▶ Required work
Read through the material below and copy each line in which the word "false" occurs.

[[ Material for this exercise open ]]

(** ** Inner addresses *)

Lemma from_be_slice_range (a b : nat) packet : Forall is_byte packet → 0 ≤ from_be (slice a b packet) < 256 ^ Z.of_nat (b - a).
Proof.
  intros Hb. assert (Forall is_byte (slice a b packet)) as Hs by by apply Forall_take, Forall_drop.
  pose proof (from_be_range _ Hs) as [H0 H1]. split; [done|]. eapply Z.lt_le_trans; [done|].
  apply Z.pow_le_mono_r; [lia|]. unfold slice. rewrite length_take. lia.
Qed.

Lemma parse_inner_wf packet src dst : Forall is_byte packet → parse_inner_addrs packet = Some (src, dst) → wf_addr src ∧ wf_addr dst.
Proof.
  intros Hb. unfold parse_inner_addrs. destruct packet as [|b0 rest]; [done|]. set (packet := b0 :: rest) in *.
  pose proof (from_be_slice_range 12 16 packet Hb). pose proof (from_be_slice_range 16 20 packet Hb).
  pose proof (from_be_slice_range 8 24 packet Hb). pose proof (from_be_slice_range 24 40 packet Hb).
  change (256 ^ Z.of_nat (16 - 12)) with (2 ^ 32) in *. change (256 ^ Z.of_nat (20 - 16)) with (2 ^ 32) in *.
  change (256 ^ Z.of_nat (24 - 8)) with (2 ^ 128) in *. change (256 ^ Z.of_nat (40 - 24)) with (2 ^ 128) in *.
  repeat case_match; intros [= <- <-]; done.
Qed.

Section ingress.
Context `{O : IpNetOps, !IpNetLaws O, T : TrieOps, LT : !TrieLaws O T, B : Base64}.
Definition build_frame (e : Engine) (kind dst : Z) (body : list Z) (ctr : option Z) (packet : list Z) : list Z :=
  let traced := match tr_target (en_trace e), parse_inner_addrs packet with
                | Some target, Some (_, d) => bool_decide (d = target)
                | _, _ => false
                end in
  let h := mkRoutedHeader kind (en_my_node_id e) dst (if traced then Z.lor 0 FLAG_TRACE else 0) 0 (trace_id packet) in
  header_write h [] ++ match ctr with Some c => to_be 8 c | None => [] end ++ body.

(** ** Outbound *)

(** [up] is the answer of [Uplink::send]. *)
Definition send_counted (up : list Z → Z → bool) (e : Engine) (f : list Z) (lane : Z) : Engine * list Out :=
  ((if up f lane then count Ksent e else e), [OutUp f lane]).

Definition start_rekey (e : Engine) (peer now : Z) (clock : Tai64n) : Engine * option (list Z) :=
  match pubkey_of (en_peers e) peer with
  | None => (e, None)
  | Some pk =>
      let '(e, ts) := next_ts e clock in
      let '(s, r) := initiate_rekey (en_sessions e) (en_keys e) peer pk (en_network_uuid e) (en_my_node_id e) now ts in
      (en_set_sessions s e, match r with Ok msg => Some msg | Err _ => None end)
  end.

(** From the lock of the sessions on, for the owner found. *)
Definition outbound_send (e : Engine) (owner : Z) (packet : list Z) (up : list Z → Z → bool) (now : Z) (clock : Tai64n)
    : Engine * list Out :=
  if st_is_ready (en_sessions e) owner then
    let '(s, sealed) := on_current (en_sessions e) owner (λ s, seal s packet) in
    let e := en_set_sessions (note_sent s owner now) e in
    let '(e, rekey) := if rekey_due (en_sessions e) owner now then start_rekey e owner now clock else (e, None) in
    let '(e, o1) :=
      match sealed with
      | Some (Ok (ctr, ct)) => send_counted up e (build_frame e T_DATA owner ct (Some ctr) packet) (lane_for packet (en_lanes e))
      | _ => (count Kdrop_seal_failed e, [])
      end in
    match rekey with
    | Some msg => (count Khandshakes_started e, o1 ++ [OutUp (build_frame e T_HANDSHAKE owner msg None packet) LANE_DEFAULT])
    | None => (e, o1)
    end
  else
    let starting := negb (st_has (en_sessions e) owner) in
    let pk := if starting then pubkey_of (en_peers e) owner else None in
    if starting && is_none pk then
      (count Kdrop_no_session (en_set_sessions (take_pending (en_sessions e) owner).1 e), [])
    else
      let '(s, kept) := queue (en_sessions e) owner packet in
      let e := en_set_sessions s e in
      let e := if kept then e else count Kdrop_queue_full e in
      match pk with
      | None => (e, [])
      | Some pk =>
          let '(e, ts) := next_ts e clock in
          match st_initiate_at (en_sessions e) (en_keys e) owner pk (en_network_uuid e) (en_my_node_id e) now ts with
          | (s, Ok msg) =>
              let e := count Khandshakes_started (en_set_sessions s e) in
              (e, [OutUp (build_frame e T_HANDSHAKE owner msg None packet) LANE_DEFAULT])
          | (s, Err _) => (count Kdrop_no_session (en_set_sessions (take_pending s owner).1 e), [])
          end
      end.

Definition outbound (e : Engine) (packet : list Z) (up : list Z → Z → bool) (now : Z) (clock : Tai64n) : Engine * list Out :=
  if en_mtu e <? Z.of_nat (length packet) then (count Kdrop_oversize e, []) else
  match parse_inner_addrs packet with
  | None => (count Kdrop_malformed e, [])
  | Some (_, dst) =>
      if is_mine_host (en_peers e) dst then (count Klooped_back e, [OutTun packet]) else
      match owner_of (en_peers e) dst with
      | None => (count Kdrop_no_route e, [])
      | Some owner => outbound_send e owner packet up now clock
      end
  end.

(** ** Waiting packets *)

(** Seal in order; what fails to seal is skipped. *)
Fixpoint seal_queued (e : Engine) (peer : Z) (s : PairSession) (queued : list (list Z)) : PairSession * list (list Z * Z) :=
  match queued with
  | [] => (s, [])
  | pkt :: queued' =>
      let '(s, r) := seal s pkt in
      let '(s, fs) := seal_queued e peer s queued' in
      match r with
      | Ok (ctr, ct) => (s, (build_frame e T_DATA peer ct (Some ctr) pkt, lane_for pkt (en_lanes e)) :: fs)
      | Err _ => (s, fs)
      end
  end.

Fixpoint send_all (up : list Z → Z → bool) (e : Engine) (fs : list (list Z * Z)) : Engine * list Out :=
  match fs with
  | [] => (e, [])
  | f :: fs' => let '(e, o) := send_counted up e f.1 f.2 in let '(e, os) := send_all up e fs' in (e, o ++ os)
  end.

Definition flush_pending (e : Engine) (peer : Z) (up : list Z → Z → bool) (now : Z) : Engine * list Out :=
  if negb (st_is_ready (en_sessions e) peer) then (e, []) else
  let '(s, queued) := take_pending (en_sessions e) peer in
  let '(s, fs) := on_current s peer (λ c, seal_queued e peer c queued) in
  let fs := default [] fs in
  let s := match fs with [] => s | _ => note_sent s peer now end in
  send_all up (en_set_sessions s e) fs.

(** ** Handshakes *)

(** A keepalive: an empty payload under the session we send on. *)
Definition seal_keepalive (e : Engine) (peer : Z) : Engine * option (list Z) :=
  let '(s, r) := on_current (en_sessions e) peer (λ c, seal c []) in
  let e := en_set_sessions s e in
  (e, match r with Some (Ok (ctr, ct)) => Some (build_frame e T_DATA peer ct (Some ctr) []) | _ => None end).

(** Our rekey in flight: [None] when the message must be answered below. *)
Definition handshake_next (e : Engine) (peer : Z) (msg : list Z) (up : list Z → Z → bool) (now now' : Z)
    : Engine * option (list Out) :=
  match next_in_flight (en_sessions e) peer with
  | None => (e, None)
  | Some n =>
      let '(n, r) := finish n msg in
      let s := on_peer (en_sessions e) peer (set_next (Some n)) in
      if is_ok r && is_ready n then
        let e := count Krekeys_completed (count Khandshakes_completed (en_set_sessions (st_promote s peer now) e)) in
        let '(e, keepalive) := seal_keepalive e peer in
        let e := en_set_sessions (note_sent (en_sessions e) peer now) e in
        let '(e, os) := flush_pending e peer up now' in
        (e, Some (os ++ match keepalive with Some f => [OutUp f LANE_DEFAULT] | None => [] end))
      else if en_my_node_id e <? peer
      then (en_set_sessions (drop_next s peer) (count Khandshakes_yielded e), None)
      else (en_set_sessions s e, Some [])
  end.

(** Our first handshake in flight; with the packets a yielding side carries
    over to the answer. *)
Definition handshake_current (e : Engine) (peer : Z) (msg : list Z) (up : list Z → Z → bool) (now' : Z)
    : Engine * (list Out + list (list Z)) :=
  match current_of (en_sessions e) peer with
  | Some c =>
      if negb (is_ready c) && ps_initiator c then
        let '(c, r) := finish c msg in
        let s := on_peer (en_sessions e) peer (set_current (Some c)) in
        if is_ok r && is_ready c then
          let '(e, os) := flush_pending (count Khandshakes_completed (en_set_sessions s e)) peer up now' in (e, inl os)
        else if en_my_node_id e <? peer then
          let '(s, carried) := take_pending s peer in
          (en_set_sessions (st_remove s peer) (count Khandshakes_yielded e), inr carried)
        else (en_set_sessions s e, inl [])
      else (e, inr [])
  | None => (e, inr [])
  end.

(** The answer to a first message, under the lock: the frame to send, if the
    handshake is accepted. *)
Definition handshake_answer (e : Engine) (peer : Z) (msg : list Z) (carried : list (list Z)) (now : Z) : Engine * option (list Z) :=
  match respond (en_keys e) peer (en_network_uuid e) (en_my_node_id e) msg now with
  | Err _ => (count Kdrop_seal_failed e, None)
  | Ok (s, reply, ts) =>
      match peer_static s, pubkey_of (en_peers e) peer with
      | Some got, Some want =>
          if bool_decide (got = want) then
            let '(st, fresh) := accept_handshake_ts (en_sessions e) peer got ts in
            let e := en_set_sessions st e in
            if negb fresh then (count Kdrop_stale_handshake e, None) else
            let st := (install_responder (en_sessions e) peer s).1 in
            let st := foldl (λ t p, (queue t peer p).1) st carried in
            let e := count Khandshakes_completed (en_set_sessions st e) in
            (e, Some (build_frame e T_HANDSHAKE peer reply None []))
          else (count Kdrop_key_mismatch e, None)
      | _, _ => (count Kdrop_key_mismatch e, None)
      end
  end.

(** The first critical section of [on_handshake]: what it sent, and whether an
    answer went out, after which the lock is taken again to flush. *)
Definition handshake_locked (e : Engine) (peer : Z) (msg : list Z) (up : list Z → Z → bool) (now now' : Z)
    : Engine * list Out * bool :=
  match handshake_next e peer msg up now now' with
  | (e, Some os) => (e, os, false)
  | (e, None) =>
      match handshake_current e peer msg up now' with
      | (e, inl os) => (e, os, false)
      | (e, inr carried) =>
          match handshake_answer e peer msg carried now with
          | (e, Some f) => (e, [OutUp f LANE_DEFAULT], true)
          | (e, None) => (e, [], false)
          end
      end
  end.
(* ===== verification/EndToEnd.v ===== *)
(** * Two endpoints (crates/nqvpn-endpoint/src/engine.rs)

    The data planes of two members composed: a packet that finds no session
    starts a handshake, waits for it, and comes out at the other end. *)

From S2P Require Import Prelude Ordered Ipnet Text Frame Control Replay Seal Flow Lpm Peers Sessions Engine Endpoint.

#[local] Arguments send_counted : simpl never.
#[local] Arguments build_frame : simpl never.
#[local] Arguments st_initiate_at : simpl never.
#[local] Arguments on_current : simpl never.
#[local] Arguments note_sent : simpl never.
#[local] Arguments flush_pending : simpl never.
#[local] Arguments finish : simpl never.
#[local] Arguments respond : simpl never.
#[local] Arguments queue : simpl never.
#[local] Arguments seal : simpl never.
#[local] Arguments unseal : simpl never.
#[local] Arguments header_write : simpl never.

(** A frame as it arrives behind any number of relays. *)
Definition carried (f f' : list Z) : Prop := ∃ n, relays_bump n f = Some f'.

Lemma carried_shape f f' : carried f f' → f' = f ∨ ∃ x, f' = <[OFF_HOP := x]> f.
Proof.
  intros [n Hn]. revert f Hn. induction n as [|n IH]; intros f Hn; cbn in Hn; [left; congruence|].
  unfold bump_hop in Hn. destruct (_ <? _)%nat; [done|]. destruct (_ <? _); [done|].
  right. destruct (IH _ Hn) as [->|[x ->]]; [eauto|]. exists x. by rewrite list_insert_insert_eq.
Qed.

Section two.
Context `{O : IpNetOps, T : TrieOps, B : Base64, N : NoiseLib, LW : !NoiseLaws N}.

Definition frame_body (ctr : option Z) (body : list Z) : list Z := match ctr with Some c => to_be 8 c | None => [] end ++ body.

Definition carried_to (e : Engine) (src kind : Z) (body f : list Z) : Prop :=
  head f = Some kind ∧ drop ROUTED_HEADER_LEN f = body ∧
  ∃ h, header_parse f = Some h ∧ rh_kind h = kind ∧ rh_src_id h = src ∧ rh_dst_id h = en_my_node_id e.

[[ Material for this exercise closed ]]

▶ Answer to the exercise
                | _, _ => false
  | (e, Some os) => (e, os, false)
      | (e, inl os) => (e, os, false)
          | (e, None) => (e, [], false)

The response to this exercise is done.